**Material shown**:
----

(** The initialiser of [USBD_AUDIO_CfgDesc], descriptor by descriptor. *)
Definition CfgDesc_configuration (k : DescConsts) : list Z :=
  [ 0x09; USB_DESC_TYPE_CONFIGURATION k;
    LOBYTE (USB_AUDIO_CONFIG_DESC_SIZ k); HIBYTE (USB_AUDIO_CONFIG_DESC_SIZ k);
    0x02; 0x01; 0x00;
    (if USBD_SELF_POWERED k =? 1 then 0xC0 else 0x80);
    USBD_MAX_POWER k ].
Definition CfgDesc_ac_interface (k : DescConsts) : list Z :=
  [ AUDIO_INTERFACE_DESC_SIZE k; USB_DESC_TYPE_INTERFACE k; 0x00; 0x00; 0x00;
    USB_DEVICE_CLASS_AUDIO k; AUDIO_SUBCLASS_AUDIOCONTROL k; AUDIO_PROTOCOL_UNDEFINED k;
    0x00 ].
Definition CfgDesc_ac_header (k : DescConsts) : list Z :=
  [ AUDIO_INTERFACE_DESC_SIZE k; AUDIO_INTERFACE_DESCRIPTOR_TYPE k; AUDIO_CONTROL_HEADER k;
    0x00; 0x01; 0x27; 0x00; 0x01; 0x01 ].
Definition CfgDesc_input_terminal (k : DescConsts) : list Z :=
  [ AUDIO_INPUT_TERMINAL_DESC_SIZE k; AUDIO_INTERFACE_DESCRIPTOR_TYPE k;
    AUDIO_CONTROL_INPUT_TERMINAL k; 0x01; 0x01; 0x01; 0x00; 0x01; 0x00; 0x00; 0x00; 0x00 ].
Definition CfgDesc_feature_unit (k : DescConsts) : list Z :=
  [ 0x09; AUDIO_INTERFACE_DESCRIPTOR_TYPE k; AUDIO_CONTROL_FEATURE_UNIT k;
    AUDIO_OUT_STREAMING_CTRL; 0x01; 0x01; AUDIO_CONTROL_MUTE k; 0; 0x00 ].
Definition CfgDesc_output_terminal (k : DescConsts) : list Z :=
  [ 0x09; AUDIO_INTERFACE_DESCRIPTOR_TYPE k; AUDIO_CONTROL_OUTPUT_TERMINAL k;
    0x03; 0x01; 0x03; 0x00; 0x02; 0x00 ].
Definition CfgDesc_as_alt0 (k : DescConsts) : list Z :=
  [ AUDIO_INTERFACE_DESC_SIZE k; USB_DESC_TYPE_INTERFACE k; 0x01; 0x00; 0x00;
    USB_DEVICE_CLASS_AUDIO k; AUDIO_SUBCLASS_AUDIOSTREAMING k; AUDIO_PROTOCOL_UNDEFINED k;
    0x00 ].
Definition CfgDesc_as_alt1 (k : DescConsts) : list Z :=
  [ AUDIO_INTERFACE_DESC_SIZE k; USB_DESC_TYPE_INTERFACE k; 0x01; 0x01; 0x02;
    USB_DEVICE_CLASS_AUDIO k; AUDIO_SUBCLASS_AUDIOSTREAMING k; AUDIO_PROTOCOL_UNDEFINED k;
    0x00 ].
Definition CfgDesc_as_general (k : DescConsts) : list Z :=
  [ AUDIO_STREAMING_INTERFACE_DESC_SIZE k; AUDIO_INTERFACE_DESCRIPTOR_TYPE k;
    AUDIO_STREAMING_GENERAL k; 0x01; 0x01; 0x01; 0x00 ].
Definition CfgDesc_format (k : DescConsts) (c : Config) : list Z :=
  [ 0x0B; AUDIO_INTERFACE_DESCRIPTOR_TYPE k; AUDIO_STREAMING_FORMAT_TYPE k;
    AUDIO_FORMAT_TYPE_I k; 0x02; 0x02; 16; 0x01 ]
  ++ AUDIO_SAMPLE_FREQ (USBD_AUDIO_FREQ c).
Definition CfgDesc_out_endpoint (k : DescConsts) (c : Config) : list Z :=
  [ AUDIO_STANDARD_ENDPOINT_DESC_SIZE k; USB_DESC_TYPE_ENDPOINT k; AUDIO_OUT_EP c;
    USBD_EP_TYPE_ISOC_ASYNC k ]
  ++ AUDIO_PACKET_SZE (USBD_AUDIO_FREQ c)
  ++ [ AUDIO_FS_BINTERVAL; 0x00; AUDIO_IN_EP c ].
Definition CfgDesc_as_endpoint (k : DescConsts) : list Z :=
  [ AUDIO_STREAMING_ENDPOINT_DESC_SIZE k; AUDIO_ENDPOINT_DESCRIPTOR_TYPE k;
    AUDIO_ENDPOINT_GENERAL k; 0x00; 0x00; 0x00; 0x00 ].
Definition CfgDesc_feedback_endpoint (k : DescConsts) (c : Config) : list Z :=
  [ AUDIO_STANDARD_ENDPOINT_DESC_SIZE k; USB_DESC_TYPE_ENDPOINT k; AUDIO_IN_EP c;
    0x11; 0x03; 0x00; 0x01; 0x00; 0x00 ].

Definition USBD_AUDIO_CfgDesc_init (k : DescConsts) (c : Config) : list Z :=
  CfgDesc_configuration k ++ CfgDesc_ac_interface k ++ CfgDesc_ac_header k
  ++ CfgDesc_input_terminal k ++ CfgDesc_feature_unit k ++ CfgDesc_output_terminal k
  ++ CfgDesc_as_alt0 k ++ CfgDesc_as_alt1 k ++ CfgDesc_as_general k
  ++ CfgDesc_format k c ++ CfgDesc_out_endpoint k c ++ CfgDesc_as_endpoint k
  ++ CfgDesc_feedback_endpoint k c.

(** Cut a byte string into descriptors by their [bLength]; [None] when a
    length is below 2 or runs past the end. *)
Fixpoint split_descriptors (fuel : nat) (l : list Z) : option (list (list Z)) :=
  match fuel with
  | O => match l with [] => Some [] | _ => None end
  | S fuel' =>
    match l with
    | [] => Some []
    | b :: _ =>
      if (2 <=? b) && (b <=? Z.of_nat (length l))
      then cons (take (Z.to_nat b) l) <$> split_descriptors fuel' (drop (Z.to_nat b) l)
      else None
    end
  end.

(** The class-descriptor sizes of USB Audio 1.0. *)
Definition uac1_sizes (k : DescConsts) : Prop :=
  AUDIO_INTERFACE_DESC_SIZE k = 9 /\ AUDIO_INPUT_TERMINAL_DESC_SIZE k = 12 /\
  AUDIO_STREAMING_INTERFACE_DESC_SIZE k = 7 /\ AUDIO_STANDARD_ENDPOINT_DESC_SIZE k = 9 /\
  AUDIO_STREAMING_ENDPOINT_DESC_SIZE k = 7.

(** Sample values: the codes of the USB and USB Audio 1.0 specifications,
    a bus-powered device, and a declared size equal to the number of
    initialisers. *)
Definition st_consts : DescConsts := {|
  USB_AUDIO_CONFIG_DESC_SIZ := 118;
  USB_DESC_TYPE_CONFIGURATION := 0x02;
  USB_DESC_TYPE_INTERFACE := 0x04;
  USB_DESC_TYPE_ENDPOINT := 0x05;
  USBD_SELF_POWERED := 0;
  USBD_MAX_POWER := 0x32;
  USB_DEVICE_CLASS_AUDIO := 0x01;
  AUDIO_SUBCLASS_AUDIOCONTROL := 0x01;
  AUDIO_SUBCLASS_AUDIOSTREAMING := 0x02;
  AUDIO_PROTOCOL_UNDEFINED := 0x00;
  AUDIO_INTERFACE_DESC_SIZE := 0x09;
  AUDIO_INPUT_TERMINAL_DESC_SIZE := 0x0C;
  AUDIO_STREAMING_INTERFACE_DESC_SIZE := 0x07;
  AUDIO_STANDARD_ENDPOINT_DESC_SIZE := 0x09;
  AUDIO_STREAMING_ENDPOINT_DESC_SIZE := 0x07;
  AUDIO_INTERFACE_DESCRIPTOR_TYPE := 0x24;
  AUDIO_ENDPOINT_DESCRIPTOR_TYPE := 0x25;
  AUDIO_CONTROL_HEADER := 0x01;
  AUDIO_CONTROL_INPUT_TERMINAL := 0x02;
  AUDIO_CONTROL_OUTPUT_TERMINAL := 0x03;
  AUDIO_CONTROL_FEATURE_UNIT := 0x06;
  AUDIO_CONTROL_MUTE := 0x0001;
  AUDIO_STREAMING_GENERAL := 0x01;
  AUDIO_STREAMING_FORMAT_TYPE := 0x02;
  AUDIO_FORMAT_TYPE_I := 0x01;
  AUDIO_ENDPOINT_GENERAL := 0x01;
  USBD_EP_TYPE_ISOC_ASYNC := 0x05
|}.

(** * Properties *)

(** ** Setters and projections *)

Lemma State_ext (s t : State) :
  pClassData s = pClassData t -> dev_state s = dev_state t -> dev_speed s = dev_speed t ->
  ep_out_bInterval s = ep_out_bInterval t -> ep_out_is_used s = ep_out_is_used t ->
  ep_in_is_used s = ep_in_is_used t -> tx_flag s = tx_flag t ->
  is_playing s = is_playing t -> all_ready s = all_ready t -> fnsof s = fnsof t ->
  fb_value s = fb_value t -> fb_raw s = fb_raw t -> fb_data s = fb_data t ->
  sof_count s = sof_count t -> tmpbuf s = tmpbuf t -> calls s = calls t -> s = t.
Proof. destruct s, t; cbn; intros; subst; reflexivity. Qed.

Lemma fb_value_emit k s : fb_value (emit k s) = fb_value s.
Proof. reflexivity. Qed.

Lemma calls_emit k s : calls (emit k s) = calls s ++ [k].
Proof. reflexivity. Qed.

Lemma new_calls_refl s : new_calls s s = [].
Proof. unfold new_calls. apply drop_all. Qed.

Lemma new_calls_app s s' l : calls s' = calls s ++ l -> new_calls s s' = l.
Proof. unfold new_calls. intros ->. apply drop_app_length. Qed.

(** ** Feedback controller *)

Lemma AUDIO_FB_DELTA_value : AUDIO_FB_DELTA = 4194304.
Proof. reflexivity. Qed.

(** The nominal value is one of the three of the rate table. *)
Lemma fb_nom_cases c :
  fb_nom c = 402653184 \/ fb_nom c = 201326592 \/ fb_nom c = 184968806.
Proof.
  unfold fb_nom, AUDIO_FB_DEFAULT.
  destruct (USBD_AUDIO_FREQ c =? 96000); [left; reflexivity|].
  destruct (USBD_AUDIO_FREQ c =? 48000); [right; left; reflexivity|].
  destruct (USBD_AUDIO_FREQ c =? 44100); [right; right; reflexivity|].
  right; left; reflexivity.
Qed.

Lemma fb_clamp_in_range c s : fb_in_range c (fb_value (fb_clamp c s)).
Proof.
  unfold fb_in_range, fb_clamp. rewrite AUDIO_FB_DELTA_value.
  destruct (fb_nom_cases c) as [E | [E | E]]; rewrite E;
    repeat match goal with
           | |- context [u32 ?x] =>
             let v := eval vm_compute in (u32 x) in change (u32 x) with v
           | |- context [i32 ?x] =>
             let v := eval vm_compute in (i32 x) in change (i32 x) with v
           end;
    repeat match goal with
           | |- context [if ?b then _ else _] => destruct b eqn:?
           end; cbn [fb_value set_fb_value set_fb_raw]; lia.
Qed.

Lemma fb_value_sof_feedback c w s :
  fb_value (sof_feedback c w s) =
  fb_value (fb_clamp c (set_fb_value (fb_unclamped c (audio_buf_writable_dev_from_nom_size c w)) s)).
Proof. reflexivity. Qed.

Lemma fb_value_sof_transmit c dsts s : fb_value (sof_transmit c dsts s) = fb_value s.
Proof.
  unfold sof_transmit.
  destruct (tx_flag s =? 0); [|reflexivity].
  destruct (_ =? _); reflexivity.
Qed.

Lemma fb_nom_in_range c : fb_in_range c (fb_nom c).
Proof. unfold fb_in_range. rewrite AUDIO_FB_DELTA_value. lia. Qed.

(** With no deviation the product shifted back is the nominal value, and
    the clamp leaves it alone. *)
Lemma fb_unclamped_0 c : fb_unclamped c 0 = fb_nom c.
Proof.
  unfold fb_unclamped, pid_k, pid_tmp.
  destruct (fb_nom_cases c) as [E | [E | E]]; rewrite E; reflexivity.
Qed.

Lemma fb_clamp_nominal c s : fb_value s = fb_nom c -> fb_clamp c s = s.
Proof.
  intros E. unfold fb_clamp. rewrite E, AUDIO_FB_DELTA_value.
  destruct (fb_nom_cases c) as [E' | [E' | E']]; rewrite E'; reflexivity.
Qed.

Lemma SOF_open c ndtr dsts s h :
  pClassData s = Some h -> 1 <= rd_enable h -> all_ready s = 1 ->
  USBD_AUDIO_SOF c ndtr dsts s = Some (USBD_OK, sof_transmit c dsts (sof_computed c ndtr h s)).
Proof.
  intros Hh Hrd Har. unfold USBD_AUDIO_SOF. rewrite Hh.
  replace (1 <=? rd_enable h) with true by (symmetry; apply Z.leb_le; exact Hrd).
  rewrite Har. reflexivity.
Qed.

----

**Your goal**: Retype word for word everything in the listing above from the line that holds "match fuel with" down to the line that holds "Lemma State_ext (s". Keep both end lines and leave out the rest.

**Answer for the task**:
  match fuel with
  | O => match l with [] => Some [] | _ => None end
  | S fuel' =>
    match l with
    | [] => Some []
    | b :: _ =>
      if (2 <=? b) && (b <=? Z.of_nat (length l))
      then cons (take (Z.to_nat b) l) <$> split_descriptors fuel' (drop (Z.to_nat b) l)
      else None
    end
  end.

(** The class-descriptor sizes of USB Audio 1.0. *)
Definition uac1_sizes (k : DescConsts) : Prop :=
  AUDIO_INTERFACE_DESC_SIZE k = 9 /\ AUDIO_INPUT_TERMINAL_DESC_SIZE k = 12 /\
  AUDIO_STREAMING_INTERFACE_DESC_SIZE k = 7 /\ AUDIO_STANDARD_ENDPOINT_DESC_SIZE k = 9 /\
  AUDIO_STREAMING_ENDPOINT_DESC_SIZE k = 7.

(** Sample values: the codes of the USB and USB Audio 1.0 specifications,
    a bus-powered device, and a declared size equal to the number of
    initialisers. *)
Definition st_consts : DescConsts := {|
  USB_AUDIO_CONFIG_DESC_SIZ := 118;
  USB_DESC_TYPE_CONFIGURATION := 0x02;
  USB_DESC_TYPE_INTERFACE := 0x04;
  USB_DESC_TYPE_ENDPOINT := 0x05;
  USBD_SELF_POWERED := 0;
  USBD_MAX_POWER := 0x32;
  USB_DEVICE_CLASS_AUDIO := 0x01;
  AUDIO_SUBCLASS_AUDIOCONTROL := 0x01;
  AUDIO_SUBCLASS_AUDIOSTREAMING := 0x02;
  AUDIO_PROTOCOL_UNDEFINED := 0x00;
  AUDIO_INTERFACE_DESC_SIZE := 0x09;
  AUDIO_INPUT_TERMINAL_DESC_SIZE := 0x0C;
  AUDIO_STREAMING_INTERFACE_DESC_SIZE := 0x07;
  AUDIO_STANDARD_ENDPOINT_DESC_SIZE := 0x09;
  AUDIO_STREAMING_ENDPOINT_DESC_SIZE := 0x07;
  AUDIO_INTERFACE_DESCRIPTOR_TYPE := 0x24;
  AUDIO_ENDPOINT_DESCRIPTOR_TYPE := 0x25;
  AUDIO_CONTROL_HEADER := 0x01;
  AUDIO_CONTROL_INPUT_TERMINAL := 0x02;
  AUDIO_CONTROL_OUTPUT_TERMINAL := 0x03;
  AUDIO_CONTROL_FEATURE_UNIT := 0x06;
  AUDIO_CONTROL_MUTE := 0x0001;
  AUDIO_STREAMING_GENERAL := 0x01;
  AUDIO_STREAMING_FORMAT_TYPE := 0x02;
  AUDIO_FORMAT_TYPE_I := 0x01;
  AUDIO_ENDPOINT_GENERAL := 0x01;
  USBD_EP_TYPE_ISOC_ASYNC := 0x05
|}.

(** * Properties *)

(** ** Setters and projections *)

Lemma State_ext (s t : State) :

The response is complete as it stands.